Contudo, no quadro de uma avaliação judicial, ele é interrogado sobre a patologia
mental do acusado não somente  em geral, mas também em relação com o  crime
julgado, quer dizer, sobre sua responsabilidade. E aí as coisas se complicam. O
psiquiatra vê o acusado após os fatos: como saber se ele estava no mesmo estado
durante e depois? No momento em que o psiquiatra o encontra,ele está em estado de
choque, incapaz de se explicar, mas talvez ele estivesse perfeitamente consciente no
momento dos fatos; ou então, ao contrário, ele aparece como calmo, coerente, em
pleno controle de si, mas talvez ele estivesse em um estado completamente diferente
no momento de seu ato. Existem três estados patológicos que são geralmente
admitidos como retirando do sujeito a consciência de seus atos: a esquizofrenia, a
debilidade profunda e a demência; mas, nos outros casos, o psiquiatra não pode se
contentar em diagnosticar uma patologia mental, ele deve estabelecer a ligação entre
esta e o crime, e deve estimar sua influência sobre a responsabilidade do autor. Nem
sempre é fácil.
Crianças confiáveis?
O que é feito, então, da capacidade de perícia dos psicólogos? As 17 crianças
de Outreau foram vistas pela mesma psicóloga,  Marie-Christine  Gryson-Dejehansart.

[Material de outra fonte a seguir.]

(** A call of curl on the path, with the scheme and the port. *)
Definition curls (scheme path : string) (port : Z) (h : ProbeHandler) : Prop :=
  exists options host, h = ExecAction ["bash"; "-c"; options +:+ " " +:+ scheme +:+ "://" +:+ host +:+ ":" +:+ Itoa port +:+ path].

(** How readiness is asked for: by curl when the pods go by their names or TLS
    is on, over https exactly with TLS; otherwise by the kubelet. *)
Definition readiness_handler (mode tls path : string) (port : Z) (h : ProbeHandler) : Prop :=
  if decide (tls = "true") then curls "https" path port h
  else if decide (mode = START_MODEL_FQDN) then curls "http" path port h
  else h = HTTPGetAction path port.

Lemma curls_intro scheme path port options host l cmd :
  cmd = options +:+ l +:+ Itoa port +:+ path -> l = " " +:+ scheme +:+ "://" +:+ host +:+ ":" ->
  curls scheme path port (ExecAction ["bash"; "-c"; cmd]).
Proof. intros -> ->. exists options, host. by rewrite !app_assoc_str. Qed.

Lemma readiness_of_spec c cfg port path policy p :
  c ∈ [Component_FE; Component_BE; Component_CN] -> path <> "" ->
  readiness_of c cfg port path [] HttpGet policy = Some p ->
  exists mode tls, GetStartMode cfg = Some mode /\ GetString cfg ENABLE_TLS_KEY = Some tls /\
    timed policy p /\ readiness_handler mode tls path port (pr_Handler p).
Proof.
  intros Hc Hpath Hp. unfold readiness_of in Hp. apply bind_Some in Hp as (tls & Htls & Hp).
  unfold readinessProbe in Hp. rewrite (proj2 (with_policy_timed policy _)) in Hp. cbn [getProbe] in Hp.
  unfold getHttpProbe in Hp. rewrite decide_True in Hp by done. apply bind_Some in Hp as (mode & Hmode & Hp).
  exists mode, tls. split; [done|]. split; [done|]. unfold readiness_handler.
  destruct (decide (mode = START_MODEL_FQDN /\ _)) as [[Hm _]|Hm].
  - apply bind_Some in Hp as (q & Hq & [= <-]). unfold buildFQDNReadinessExecProbe in Hq.
    destruct (decide (tls = "true")) as [Ht|Ht].
    + apply bind_Some in Hq as (certs & _ & <-%Some_inj). unfold curl_probe.
      rewrite (proj2 (with_policy_timed policy _)). split; [apply with_policy_timed|].
      eapply (curls_intro "https" _ _ _ "$host" " https://$host:"); [|done]. rewrite <- (app_assoc_str _ certs). reflexivity.
    + apply Some_inj in Hq as <-. rewrite decide_True by done. unfold curl_probe.
      rewrite (proj2 (with_policy_timed policy _)). split; [apply with_policy_timed|].
      eapply (curls_intro "http" _ _ _ "$host" " http://$host:"); [|done]. reflexivity.
  - assert (mode <> START_MODEL_FQDN) by (intros ?; by apply Hm).
    destruct (decide (tls = "true")) as [Ht|Ht].
    + apply bind_Some in Hp as (q & Hq & [= <-]). apply bind_Some in Hq as (certs & _ & <-%Some_inj). unfold curl_probe.
      rewrite (proj2 (with_policy_timed policy _)). split; [apply with_policy_timed|].
      eapply (curls_intro "https" _ _ _ "localhost" " https://localhost:"); [|done]. rewrite <- (app_assoc_str _ certs). reflexivity.
    + injection Hp as <-. rewrite decide_False by done.
      rewrite (proj2 (with_policy_timed policy _)). split; [apply with_policy_timed | done].
Qed.
(** The template of FE. *)
Lemma fe_built ddc cvs :
  let cs := fe_Common (Fe (ddc_Spec ddc)) in
  result (fun r => r.1 = set_fe_common (settled_common cs) ddc /\
    template_ok FE_MAIN_CONTAINER_NAME (DisFe.getFEPodLabels ddc) [] [] r.2) (fe_NewPodTemplateSpec ddc cvs).
Proof.
  cbv zeta. unfold fe_NewPodTemplateSpec. set (cs := fe_Common (Fe (ddc_Spec ddc))).
  destruct (common_template false cs DisaggregatedFE) as [Hbase Hcs].
  destruct (NewPodTemplateSpecWithCommonSpec _ cs DisaggregatedFE) as [pts0 cs']. cbn [fst snd] in Hbase, Hcs.
  subst cs'. asserted pts1. eapply grace_template in Hbase; [|exact E].
  eapply spec_bind; [apply NewFEContainer_result|].
  intros c (Hn & vs & vms & vcts & Hb & Hm).
  rewrite fe_common_set in Hb, Hm. rewrite fe_auth_set in Hm |- *. rewrite fe_labels_set.
  rewrite Hb. cbn [assert_ok].
  asserted affinity. asserted pts2. apply spec_ret. split; [done|].
  cbn [snd]. eapply template_ok_kerberos; [exact E1|].
  eapply growing_ok; [repeat first [apply growing_affinity | eapply growing_add | by eapply growing_start]
                     | exact Hn | rewrite ?Hm; piece..|].
  rewrite Hm, !map_app. bound_pieces Hb.
Qed.

(** The template of the meta service. *)
Lemma ms_built ddc selector cvs :
  let cs := MetaServiceSpec (ddc_Spec ddc) in
  result (fun r => r.1 = set_ms_common (settled_common cs) ddc /\
    template_ok MS_MAIN_CONTAINER_NAME (AddLabel selector (CommonLabels cs)) [] [] r.2)
    (ms_NewPodTemplateSpec ddc selector cvs).
Proof.
  cbv zeta. unfold ms_NewPodTemplateSpec. set (cs := MetaServiceSpec (ddc_Spec ddc)).
  destruct (common_template false cs DisaggregatedMS) as [Hbase Hcs].
  destruct (NewPodTemplateSpecWithCommonSpec _ cs DisaggregatedMS) as [pts0 cs']. cbn [fst snd] in Hbase, Hcs.
  subst cs'. rewrite (proj1 Hbase). eapply spec_bind; [apply NewMSContainer_result|].
  intros c (Hn & vs & vms & vcts & Hb & Hm).
  rewrite ms_common_set in Hb, Hm.
  rewrite Hb. cbn [assert_ok].
  asserted affinity. apply spec_ret. split; [done|]. cbn [snd].
  eapply growing_ok; [repeat first [apply growing_affinity | eapply growing_add | by eapply growing_start]
                     | exact Hn | rewrite ?Hm; piece..|].
  rewrite Hm, !map_app. bound_pieces Hb.
Qed.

De início, diz ela no livro que dedica ao caso de Outreau (3), ela coletou o testemunho
espontâneo das crianças, tendo o cuidado de evitar qualquer pergunta sugestiva, e
observando seus gestos, suas atitudes enquanto falavam. Em seguida, ela completou
este testemunho por diversos testes clássicos. É preciso lembrar que a confiança dada
ao testemunho das crianças  variou grandemente ao longo do tempo. Durante muito
tempo, ela foi muito fraca. Os especialistas temem que, após Outreau, volta-se às
“crianças mentirosas”... O assunto merece uma análise mais nuançada - facilitada por
um grande número de pesquisas. Antes dos 3 ou 4 anos, a criança tem algumas vezes
um vocabulário   muito limitado para se explicar; e, sobretudo, ela tem dificuldade em
identificar a fonte de sua informação: assim, aos 3 anos de idade, as crianças sabem o
que contém uma gaveta, mas são incapazes de dizer se se mostrou a elas o conteúdo
ou se se lhes disse, enquanto que, aos 5 anos, elas sabem muito bem a diferença.

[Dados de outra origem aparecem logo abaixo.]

(* ===== verification/DcrFeProps.v ===== *)
(** What the FE controller of a DorisCluster promises: a scale-down keeps the
    frontends that elect the master, and the observers that leave are dropped
    before the StatefulSet shrinks. *)

From Stdlib Require Import ZArith Lia Ascii.
From stdpp Require Import base list gmap strings.
From S2P Require Import PodTemplate.
From S2P Require Import Prelude GoStr KubeTypes DdcApi Client Traces Mysql Resource External SubDefault Quiet Observers.
From S2P Require Import DcrApi DcrResource DcrSub DcrFe DcrTraces Demo.

Local Open Scope string_scope.
Local Open Scope Z_scope.
Local Open Scope dop_scope.

Section lemmas.
Context `{External}.

(** ** The comparison keeps the replica count *)

Lemma DeepEqual_keeps_replicas new old key excl :
  st_Replicas (StatefulsetDeepEqualWithKey new old key excl).1 = st_Replicas new.
Proof. done. Qed.

Lemma StatefulSetDeepEqual_keeps_replicas new old excl st b :
  StatefulSetDeepEqual new old excl = Some (st, b) -> st_Replicas st = st_Replicas new.
Proof.
  unfold StatefulSetDeepEqual. pose proof (DeepEqual_keeps_replicas new old DcrComponentResourceHash excl) as Hk.
  destruct (StatefulsetDeepEqualWithKey _ _ _ _) as [n eq]; cbn in Hk. destruct eq; [by intros [= <- _]|].
  unfold clear_config_env_path_numbers_alwaysEquals. cbv zeta. destruct (negb _); [by intros [= <- _]|].
  destruct (main_container _) as [[i c]|]; [|done]. cbn [mbind option_bind].
  destruct (st_Replicas n) as [nr|] eqn:Hn; [|done]. destruct (st_Replicas old) as [or|]; [|done].
  cbn [mbind option_bind]. destruct (nr =? or); [intros [= <- _]; congruence|].
  case_decide; intros [= <- _]; cbn; congruence.
Qed.

Lemma restrict_keeps_replicas new old : st_Replicas (RestrictConditionsEqual new old) = st_Replicas new.
Proof. unfold RestrictConditionsEqual. by destruct (st_VolumeClaimTemplates old). Qed.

Com mais idade, podem ser testemunhas tão boas quanto os adultos. Mas, é preciso
ter em conta um fato capital: elas são influenciáveis. São sensíveis ao prestigio do
adulto, anseiam por agradá-lo, preocupam-se com a aprovação dele - além disso, lhes
repugna responder “eu não sei”. Ora, uma vez que uma criança tenha testemunhado,
ela pode muito bem crer que tudo o que ela disse aconteceu, quer dizer, que
lembranças verdadeiras e falsas se confundem na sua memória.(4)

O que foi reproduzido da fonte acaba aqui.